Labbe also confirmed that Munoz has retained legal counsel to help his family navigate through this difficult situation.

"JPS is encouraged by this development because the courts are the appropriate venue to provide clarity, direction and resolution in this matter," she added. "JPS remains focused on providing compassionate care to all patients while also following the law as it applies to healthcare in the state of Texas."

One organization that is supporting the hospital's actions in this case is the pro-life group Texas Right to Life.

Melissa Conway, director of external relations for Texas Right to Life, an organization that believes in protecting life from conception until natural death, told CP on Friday that while the circumstances in this case are tragic, there are two lives that must be considered.

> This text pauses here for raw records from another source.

Lemma scan_int_str_of_int z rest :
  delimited rest →
  Json.scan_int (str_of_int z ++ rest) = Some (z, rest).
Proof.
  intros (c & rest' & -> & Hc).
  assert (Hnd : Json.is_digit c = false) by (unfold Json.is_digit; destruct Hc as [->| ->]; done).
  assert (Hnf : Json.starts_float_tail (c :: rest') = false) by (destruct Hc as [->| ->]; done).
  unfold str_of_int. destruct (Z.ltb_spec z 0) as [Hneg|Hpos].
  - cbn [Json.scan_int app]. cbn [N.eqb Pos.eqb].
    rewrite scan_nat_str_of_N by done. rewrite Hnf. f_equal. f_equal. lia.
  - destruct (str_of_N_head (Z.to_N z)) as (d & ds & Hd & Hrange).
    unfold Json.scan_int. rewrite Hd. cbn [app].
    destruct (N.eqb_spec d 45); [lia|].
    change (d :: ds ++ c :: rest') with ((d :: ds) ++ c :: rest'). rewrite <- Hd.
    rewrite scan_nat_str_of_N by done. rewrite Hnf. f_equal. f_equal. lia.
Qed.

(** ** Strings of [json.dumps] and [scanstring] *)

Lemma scanstring_plain c s :
  c ≠ 34 → c ≠ 92 → 32 ≤ c →
  Json.scanstring (c :: s) = Json.cons_fst c (Json.scanstring s).
Proof.
  intros H1 H2 H3. cbn [Json.scanstring].
  destruct (N.eqb_spec c 34); [done|]. destruct (N.eqb_spec c 92); [done|].
  destruct (N.ltb_spec c 32); [lia|]. done.
Qed.

Lemma scanstring_short e c s :
  Json.unescape e = Some c → e ≠ 117 →
  Json.scanstring (92 :: e :: s) = Json.cons_fst c (Json.scanstring s).
Proof.
  intros He Hu. cbn [Json.scanstring]. cbn [N.eqb Pos.eqb].
  destruct (N.eqb_spec e 117); [done|]. by rewrite He.
Qed.

Lemma scanstring_u uni h1 h2 h3 h4 s3 :
  Json.decode_uXXXX h1 h2 h3 h4 = Some uni →
  no_pair_after uni s3 →
  Json.scanstring (92 :: 117 :: h1 :: h2 :: h3 :: h4 :: s3)
  = Json.cons_fst uni (Json.scanstring s3).
Proof.
  intros Hd Hno. cbn [Json.scanstring]. cbn [N.eqb Pos.eqb]. rewrite Hd.
  unfold no_pair_after in Hno.
  destruct (is_high_surrogate uni); [|done]. specialize (Hno eq_refl).
  destruct s3 as [|b [|u s3']]; [done..|].
  destruct ((b =? 92) && (u =? 117)); [|done]. specialize (Hno eq_refl).
  destruct s3' as [|l1 [|l2 [|l3 [|l4 s4]]]]; try done.
  destruct Hno as (u2 & -> & ->). done.
Qed.

Lemma scanstring_pair hi lo h1 h2 h3 h4 l1 l2 l3 l4 s4 :
  Json.decode_uXXXX h1 h2 h3 h4 = Some hi →
  Json.decode_uXXXX l1 l2 l3 l4 = Some lo →
  is_high_surrogate hi = true → is_low_surrogate lo = true →
  Json.scanstring (92 :: 117 :: h1 :: h2 :: h3 :: h4 :: 92 :: 117 :: l1 :: l2 :: l3 :: l4 :: s4)
  = Json.cons_fst (0x10000 + N.lor (N.shiftl (hi - 0xd800) 10) (lo - 0xdc00))
      (Json.scanstring s4).
Proof.
  intros Hh Hl Hhi Hlo. cbn [Json.scanstring]. cbn [N.eqb Pos.eqb andb].
  by rewrite Hh, Hhi, Hl, Hlo.
Qed.
(** While every record decodes, the decode loop goes on and logs one
    [Load] per existing record. *)
Lemma loadInto_prefix (box : Box St Any Builder) (existingOnly : bool)
  (pre : list (option bytes)) (slice : Any) (w : World St Any Builder) :
  (forall data s, data ∈ existing pre -> (Load (binding box) data s).1.2 = None) ->
  exists slice' w',
    forEach pre (loadInto box existingOnly) slice w = ((slice', None), w') /\
    trace w' = trace w ++ map EvLoad (existing pre) /\ fbbPool w' = fbbPool w.
Proof.
  revert slice w. induction pre as [|[data|] pre IH]; intros slice w Hok; cbn [forEach].
  - exists slice, w. by rewrite app_nil_r.
  - unfold bind at 1, loadInto at 1, bind at 1, call at 1.
    pose proof (Hok data (env w) ltac:(by left)) as Hd.
    destruct (Load (binding box) data (env w)) as [[object err] s1]. cbn [fst snd] in Hd.
    subst err. unfold ret at 1.
    destruct (IH (AppendToSlice (binding box) slice object)
                 (mkWorld s1 (fbbPool w) (trace w ++ [EvLoad data]))) as (sl & w' & E & T & Pl).
    { intros d s Hin. apply Hok. by right. }
    exists sl, w'. rewrite E. cbn [trace fbbPool] in T, Pl. rewrite T.
    split; [done|]. split; [| done]. unfold existing. cbn [omap map]. by rewrite <- app_assoc.
  - unfold bind at 1, loadInto at 1.
    destruct existingOnly; cbn [negb]; unfold ret at 1; apply IH; intros d s Hin; by apply Hok.
Qed.

Lemma readManyObjects_decode_failure (box : Box St Any Builder) (existingOnly : bool)
  (ids : list N) (w : World St Any Builder) (s1 s2 : St)
  (pre post : list (option bytes)) (bad : bytes) (e : GoError) :
  obx_txn_begin eng false (env w) = (true, s1) ->
  obx_box_get_many eng (cBox box) ids s1 = (Some (pre ++ Some bad :: post), s2) ->
  (forall data s, data ∈ existing pre -> (Load (binding box) data s).1.2 = None) ->
  (forall s, (Load (binding box) bad s).1.2 = Some e) ->
  (readManyObjects box existingOnly ids w).1 = (None, Some e) /\
  events_of (readManyObjects box existingOnly ids) w =
    [EvTxnBegin false; EvGetMany (cBox box) ids]
    ++ map EvLoad (existing pre ++ [bad]) ++ [EvTxnClose].
Proof.
  intros Hbegin Hget Hpre Hbad.
  assert (exists w1, readManyObjects box existingOnly ids w = ((None, Some e), w1) /\
                     trace w1 = trace w ++ [EvTxnBegin false; EvGetMany (cBox box) ids]
                                ++ map EvLoad (existing pre ++ [bad]) ++ [EvTxnClose])
    as (w1 & Hrun & Htr).
  { unfold readManyObjects, RunInReadTx, runInTxn, cGetBytesArray. mred.
    rewrite Hbegin. mred. rewrite Hget. mred.
    rewrite forEach_app. cbv zeta.
    match goal with
    | |- context [forEach pre _ ?sl ?w0] =>
        destruct (loadInto_prefix box existingOnly pre sl w0 Hpre) as (sl' & w' & E & T & _)
    end.
    rewrite E. cbn [fst snd forEach]. unfold loadInto at 1. mred.
    pose proof (Hbad (env w')) as Hb.
    destruct (Load (binding box) bad (env w')) as [[object err] s3]. cbn [fst snd] in Hb.
    subst err. mred.
    destruct (obx_txn_close eng s3) as [rc s4]. mred.
    eexists. split; [done|]. cbn [trace]. rewrite T. cbn [trace].
    by rewrite <- !app_assoc, map_app, <- app_assoc. }
  unfold events_of. rewrite Hrun. split; [done|]. cbn [snd].
  by rewrite Htr, drop_app_length.
Qed.

(** X16. With result arrays, when the engine hands back records of which
    one does not decode, [GetMany] and [GetManyExisting] fail with the
    error of the first such record and return no slice; the records before
    it are decoded, the records after it are not, and the read transaction
    is closed. *)
Theorem GetMany_stops_at_first_decode_failure (box : Box St Any Builder) (ids : list N)
  (w : World St Any Builder) (s1 s2 : St) (pre post : list (option bytes)) (bad : bytes)
  (e : GoError) :
  supportsResultArray eng = true ->
  goIdsArrayToC_error eng ids = None ->
  obx_txn_begin eng false (env w) = (true, s1) ->
  obx_box_get_many eng (cBox box) ids s1 = (Some (pre ++ Some bad :: post), s2) ->
  (forall data s, data ∈ existing pre -> (Load (binding box) data s).1.2 = None) ->
  (forall s, (Load (binding box) bad s).1.2 = Some e) ->
  let log := [EvTxnBegin false; EvGetMany (cBox box) ids]
             ++ map EvLoad (existing pre ++ [bad]) ++ [EvTxnClose] in
  (GetMany box ids w).1 = (None, Some e) /\
  events_of (GetMany box ids) w = log /\
  (GetManyExisting box ids w).1 = (None, Some e) /\
  events_of (GetManyExisting box ids) w = log.
Proof.
  intros Harr Hconv Hbegin Hget Hpre Hbad log.
  destruct (readManyObjects_decode_failure box false ids w s1 s2 pre post bad e
              Hbegin Hget Hpre Hbad) as [R1 L1].
  destruct (readManyObjects_decode_failure box true ids w s1 s2 pre post bad e
              Hbegin Hget Hpre Hbad) as [R2 L2].
  unfold events_of in *. unfold GetMany, GetManyExisting. rewrite Hconv, Harr. done.
Qed.

Lemma readUsingVisitor_run (box : Box St Any Builder) (existingOnly : bool) (ids : list N)
  (w : World St Any Builder) (visitor : N) (s0 : St) :
  dataVisitorRegister_result eng (env w) = ((visitor, None), s0) ->
  exists mid (w2 : World St Any Builder) r,
    readUsingVisitor box existingOnly ids w =
      (r, mkWorld (dataVisitorUnregister_effect eng visitor (env w2)) (fbbPool w2)
            (trace w ++ [EvVisitorRegister] ++ mid ++ [EvVisitorUnregister])) /\
    Forall (fun e => e <> EvVisitorRegister /\ e <> EvVisitorUnregister) mid.
Proof.
  intros Hreg. unfold readUsingVisitor. unfold bind at 1, call at 1. rewrite Hreg.
  cbv zeta.
  set (P := fun e : Event Any => e <> EvVisitorRegister /\ e <> EvVisitorUnregister).
  set (w0 := mkWorld s0 (fbbPool w) (trace w ++ [EvVisitorRegister])).
  set (slice := MakeSlice (binding box) defaultSliceCapacity).
  destruct (runs_visitInReadTx P box existingOnly ids slice None
              ltac:(done) ltac:(done) ltac:(done) ltac:(done) ltac:(done) w0)
    as (mid & E & F & _).
  unfold bind at 1.
  destruct (visitInReadTx box existingOnly ids slice None w0) as [[[sl err] err2] w2].
  cbn [snd] in E. unfold bind at 1, call at 1.
  exists mid, w2. subst w0. cbn [trace] in E.
  destruct err2, err; unfold ret; eexists; (split; [| done]);
    by rewrite E, <- !app_assoc.
Qed.

(** X17. Once the visitor is registered, [readUsingVisitor] unregisters
    that visitor as its last call, exactly once and whatever the read
    returned; when the registration fails it returns that error and makes
    no other call. *)
Theorem readUsingVisitor_always_unregisters (box : Box St Any Builder)
  (existingOnly : bool) (ids : list N) (w : World St Any Builder) :
  let reg := dataVisitorRegister_result eng (env w) in
  let run := readUsingVisitor box existingOnly ids in
  (forall e, reg.1.2 = Some e ->
     (run w).1 = (None, Some e) /\ events_of run w = [EvVisitorRegister]) /\
  (reg.1.2 = None ->
     exists mid s,
       events_of run w = [EvVisitorRegister] ++ mid ++ [EvVisitorUnregister] /\
       Forall (fun e => e <> EvVisitorRegister /\ e <> EvVisitorUnregister) mid /\
       env (run w).2 = dataVisitorUnregister_effect eng reg.1.1 s).
Proof.
  cbv zeta.
  destruct (dataVisitorRegister_result eng (env w)) as [[visitor [e|]] s0] eqn:Hreg;
    cbn [fst snd].
  - split; [| done]. intros e' [= <-].
    unfold events_of, readUsingVisitor, bind, call. rewrite Hreg. unfold ret.
    cbn [fst snd trace]. by rewrite drop_app_length.
  - split; [done|]. intros _.
    destruct (readUsingVisitor_run box existingOnly ids w visitor s0 Hreg)
      as (mid & w2 & r & Hrun & F).
    exists mid, (env w2). unfold events_of. rewrite Hrun. cbn [snd trace env].
    by rewrite drop_app_length.
Qed.



(** While every record decodes, the visitor goes on and logs one [Load]
    per existing record. *)
Lemma visitLoop_prefix (box : Box St Any Builder) (existingOnly : bool)
  (pre : list (option bytes)) (slice : Any) (w : World St Any Builder) :
  (forall data s, data ∈ existing pre -> (Load (binding box) data s).1.2 = None) ->
  exists slice' w',
    (forall rest, visitLoop box existingOnly (pre ++ rest) slice None w =
                  visitLoop box existingOnly rest slice' None w') /\
    trace w' = trace w ++ map EvLoad (existing pre).
Proof.
  revert slice w. induction pre as [|[data|] pre IH]; intros slice w Hok.
  - exists slice, w. by rewrite app_nil_r.
  - pose proof (Hok data (env w) ltac:(by left)) as Hd.
    destruct (Load (binding box) data (env w)) as [[object err] s1] eqn:EL.
    cbn [fst snd] in Hd. subst err.
    destruct (IH (AppendToSlice (binding box) slice object)
                 (mkWorld s1 (fbbPool w) (trace w ++ [EvLoad data]))) as (sl & w' & E & T).
    { intros d s Hin. apply Hok. by right. }
    exists sl, w'. split.
    + intros rest. rewrite <- E. cbn [app visitLoop visitorCallback]. mred.
      rewrite EL. by mred.
    + cbn [trace] in T. rewrite T. unfold existing. cbn [omap map]. by rewrite <- app_assoc.
  - destruct existingOnly.
    + destruct (IH slice w) as (sl & w' & E & T); [intros d s Hin; by apply Hok|].
      exists sl, w'. split; [| done]. intros rest. rewrite <- E.
      cbn [app visitLoop visitorCallback negb]. by mred.
    + destruct (IH (AppendToSlice (binding box) slice None) w) as (sl & w' & E & T);
        [intros d s Hin; by apply Hok|].
      exists sl, w'. split; [| done]. intros rest. rewrite <- E.
      cbn [app visitLoop visitorCallback negb]. by mred.
Qed.

Lemma readUsingVisitor_decode_failure (box : Box St Any Builder) (existingOnly : bool)
  (ids : list N) (w : World St Any Builder) (visitor : N) (s0 s1 : St)
  (pre post : list (option bytes)) (bad : bytes) (e : GoError) :
  dataVisitorRegister_result eng (env w) = ((visitor, None), s0) ->
  obx_txn_begin eng false s0 = (true, s1) ->
  obx_box_visit_many_data eng (cBox box) ids s1 = pre ++ Some bad :: post ->
  (forall data s, data ∈ existing pre -> (Load (binding box) data s).1.2 = None) ->
  (forall s, (Load (binding box) bad s).1.2 = Some e) ->
  exists e' tail w',
    readUsingVisitor box existingOnly ids w = ((None, Some e'), w') /\
    trace w' = trace w
               ++ [EvVisitorRegister; EvTxnBegin false; EvVisitMany (cBox box) ids]
               ++ map EvLoad (existing pre ++ [bad]) ++ tail /\
    Forall (fun ev => is_load ev = false) tail.
Proof.
  intros Hreg Hbegin Hdata Hpre Hbad.
  unfold readUsingVisitor, visitInReadTx, RunInReadTx, runInTxn, obx_box_visit_many. mred.
  rewrite Hreg. mred. rewrite Hbegin. mred. rewrite Hdata.
  match goal with
  | |- context [visitLoop box existingOnly _ ?sl None ?w0] =>
      destruct (visitLoop_prefix box existingOnly pre sl w0 Hpre) as (sl' & w' & E & T)
  end.
  rewrite E. cbn [visitLoop visitorCallback]. mred.
  pose proof (Hbad (env w')) as Hb.
  destruct (Load (binding box) bad (env w')) as [[object err] s3]. cbn [fst snd] in Hb.
  subst err. mred.
  destruct (obx_box_visit_many_status eng (cBox box) ids true s3) as [rc s4]. mred.
  destruct (Z.eqb rc 0); mred.
  all: match goal with
       | |- context [obx_txn_close eng ?s] => destruct (obx_txn_close eng s) as [rc2 s5]
       end; mred.
  all: try destruct (Z.eqb rc2 0); mred.
  all: eexists _, _, _; (split; [reflexivity|]); cbn [trace]; rewrite T; cbn [trace].
  all: rewrite <- !app_assoc, map_app, <- !app_assoc; cbn [app map].
  all: split; [reflexivity|]; by repeat constructor.
Qed.

(** X20. Without result arrays, when the engine hands the visitor records
    of which one does not decode, the visit stops there: the records before
    it are decoded, the records after it are not, and [GetMany] and
    [GetManyExisting] return an error and no slice. *)
Theorem GetMany_visitor_stops_at_first_decode_failure (box : Box St Any Builder)
  (ids : list N) (w : World St Any Builder) (visitor : N) (s0 s1 : St)
  (pre post : list (option bytes)) (bad : bytes) (e : GoError) :
  supportsResultArray eng = false ->
  goIdsArrayToC_error eng ids = None ->
  dataVisitorRegister_result eng (env w) = ((visitor, None), s0) ->
  obx_txn_begin eng false s0 = (true, s1) ->
  obx_box_visit_many_data eng (cBox box) ids s1 = pre ++ Some bad :: post ->
  (forall data s, data ∈ existing pre -> (Load (binding box) data s).1.2 = None) ->
  (forall s, (Load (binding box) bad s).1.2 = Some e) ->
  let decoded := map EvLoad (existing pre ++ [bad]) in
  ((GetMany box ids w).1.1 = None /\ is_Some (GetMany box ids w).1.2 /\
   List.filter is_load (events_of (GetMany box ids) w) = decoded) /\
  ((GetManyExisting box ids w).1.1 = None /\ is_Some (GetManyExisting box ids w).1.2 /\
   List.filter is_load (events_of (GetManyExisting box ids) w) = decoded).
Proof.
  intros Harr Hconv Hreg Hbegin Hdata Hpre Hbad decoded.
  assert (forall l : list bytes, List.filter is_load (map EvLoad l) = map EvLoad l) as Hloads.
  { intros l. induction l as [|d l IH]; cbn; [done | by rewrite IH]. }
  unfold events_of, GetMany, GetManyExisting. rewrite Hconv, Harr.
  split.
  - destruct (readUsingVisitor_decode_failure box false ids w visitor s0 s1 pre post bad e
                Hreg Hbegin Hdata Hpre Hbad) as (e' & tail & w' & Hrun & Htr & Ft).
    rewrite Hrun. cbn [fst snd]. split; [done|]. split; [by eexists|].
    rewrite Htr, drop_app_length, !List.filter_app, Hloads.
    by rewrite (filter_none is_load tail Ft), app_nil_r.
  - destruct (readUsingVisitor_decode_failure box true ids w visitor s0 s1 pre post bad e
                Hreg Hbegin Hdata Hpre Hbad) as (e' & tail & w' & Hrun & Htr & Ft).
    rewrite Hrun. cbn [fst snd]. split; [done|]. split; [by eexists|].
    rewrite Htr, drop_app_length, !List.filter_app, Hloads.
    by rewrite (filter_none is_load tail Ft), app_nil_r.
Qed.

(** ** Relation synchronisation: what may be removed, and when *)

(** The links of [sourceId] the engine reports in environment [s]. *)
Definition reportedLinks (relation : RelationToMany) (sourceId : N) (s : St) : list N :=
  match ObjectBox_box (relation_Target_Id relation) with
  | inl targetBox =>
      default [] (obx_box_rel_get_ids eng (cBox targetBox) (relation_Id relation)
                    sourceId s).1
  | inr _ => []
  end.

"Mrs. Munoz's tragic circumstance involves two patients who must be considered," she asserted. "Furthermore, we are greatly troubled by definitive tone with which physicians are concluding that Mrs. Munoz is brain dead since that term is often misused, and since the criteria to make such a determination varies from doctor to doctor and from hospital to hospital. The lack of objectivity in the diagnosis of brain death allows for misapplication."

Conway continued: "Based on the information made public, Mrs. Munoz is not experiencing multi-system organ failure or cell disintegration, and her body is supporting the growth of the child within her—all signs to indicate that her brain, though impaired or quiescent, is still ordering her physiological functions at some level. Texas Right to Life prays for the Munoz family and that they choose life for both patients during this very difficult time."

Munoz, who according to reports believes that his wife is not exhibiting any brain activity, never anticipated that he wouldn't be able to withdraw life support from his wife.

"I have yet to meet anyone who knew about this law, not a single doctor," Munoz said. "We want people to know because it has the potential of affecting others. People should have the right to make these decisions because they know the person better than some legislator down in Austin."

The next series of tests of the baby, according to initial reports, will be at 24 weeks gestation.

And until an autopsy has been completed by a medical examiner, doctors cannot say, with absolute certainty, that Marlise suffered a pulmonary embolism.

Lynne Machado, Marlise's mother, declined to provide comment to The Christian Post for this story, but said she might be speaking to the media again at a later date.